If, however, we might hazard a guess that the plaintiff had not disclosed his agreement with the seller, we come to what may be regarded as the more substantial consideration, i. e., that the contract is in any event valid because it called for the exercise of no discretion by the plaintiff on behalf or in the interest of the defendant. If plaintiff’s version be accepted, defendant was desirous only of learning of opportunities to make good investments in the purchase of real estate and offered to plaintiff certain inducements in case he brought such investments to defendant’s notice. Respondent’s counsel seems to have sensed some such element in the contract because he was at pains to cross-examine plaintiff at great length in regard to the manner of conducting business as a *612broker, questioning him frequently as to whether it was not his duty on behalf of the seller to get the highest price possible and on behalf of the buyer to secure the property at the lowest price to which in substance plaintiff replied in the affirmative. Whether, however, this evidence be regarded as relating to the business of a real estate broker generally or as stating what plaintiff thought his duties might be under the agreement in question, it could not affect the very plain terms of that agreement, interpreted and illustrated as they were by what actually occurred in the transaction out of which the instant claim arises. It is clear to my mind that the agreement did not contemplate that plaintiff should use his efforts to secure terms for the buyer, defendant, and in fact he did not do so, but insisted, as suggested by the seller, that defendant should himself see the latter and negotiate the transaction to a close himself.

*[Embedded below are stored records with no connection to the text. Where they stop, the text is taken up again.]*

Definition run_sched_op (op : sched_op) : World -> option World :=
  match op with
  | OpSpawn image dwarf pipe => ran (spawn_user_task image dwarf pipe)
  | OpSched => ran sched
  | OpPreempt ic hw => ran (preempt_sched ic hw)
  | OpExit code => ran (exit_current code)
  | OpSleep child => ran (sleep_waiting_for child)
  | OpTakeExitCode id => ran (take_exit_code id)
  | OpAsync => ran TaskId_new
  | OpAddLayer id => ran (current_add_layer_id id)
  | OpRemoveLayer id => ran (current_remove_layer_id id)
  | OpAddFd fd => ran (current_add_fd fd)
  | OpRemoveFd fd => ran (current_remove_fd fd)
  | OpAddMemFrame f => ran (current_add_mem_frame f)
  | OpRemoveMemFrame v => ran (current_remove_mem_frame v)
  end.

(** A step: fewer than 2^64 ids have been given out. *)
Definition sched_step w w' : Prop :=
  NEXT w < 2 ^ 64 - 1 /\ exists op, run_sched_op op w = Some w'.

(** ** The task tree under permutation, birth and death *)

Lemma tree_ok_perm F G : F ≡ₚ G -> tree_ok F -> tree_ok G.
Proof.
  intros HFG [H1 H2 H3 H4 H5]. split.
  - by rewrite <- HFG.
  - intros a. rewrite <- HFG. apply H2.
  - intros a c. rewrite <- HFG. intros Ha. rewrite (H3 a c Ha).
    by setoid_rewrite HFG.
  - intros a p. rewrite <- HFG. apply H4.
  - intros a. rewrite <- HFG. apply H5.
Qed.

#[local] Instance tree_ok_proper : Proper ((≡ₚ) ==> iff) tree_ok.
Proof. intros F G HFG. split; by apply tree_ok_perm. Qed.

The difficulty of representing in the same transaction two employers with conflicting interests and the .unlawfulness of an agreement to do so in the absence of a full disclosure of the situation to both parties is well discussed in Empire State Ins. Co. v. Am. Central Ins. Co., 138 N. Y. 446, 449. Even where the broker is employed to exercise his discretion as to both parties their knowledge of all the facts will cure the vice. Knauss v. Krueger Brewing Co., 142 N. Y. 70, 77. That case, however, and many others, point out that the contract is perfectly sound as within public policy whether a disclosure be made or not if the so-called broker is not called upon to exercise his discretion in the transaction. It seems to me to be a plain corollary of that proposition that even though his relation to one party be such as to require him to exercise his discretion on behalf of that one, if as to the other he is a pure intermediary without the duties of a

*613fiduciary, the contract is valid. Indeed, an example of a valid contract of that very character is cited in Dickinson v. Tysen, 209 N. Y. 395, 400, except that the roles are changed from those in the instant case to the extent that it is to the seller rather than, as in this case, to the buyer that the broker is free from the obligation to exercise such discretion. Since, therefore, the contract in the instant case cannot properly be construed as subjecting the plaintiff to employment in a confidential capacity by two opposing interests, the judgment must be reversed and new trial granted with costs to appellant to abide the event.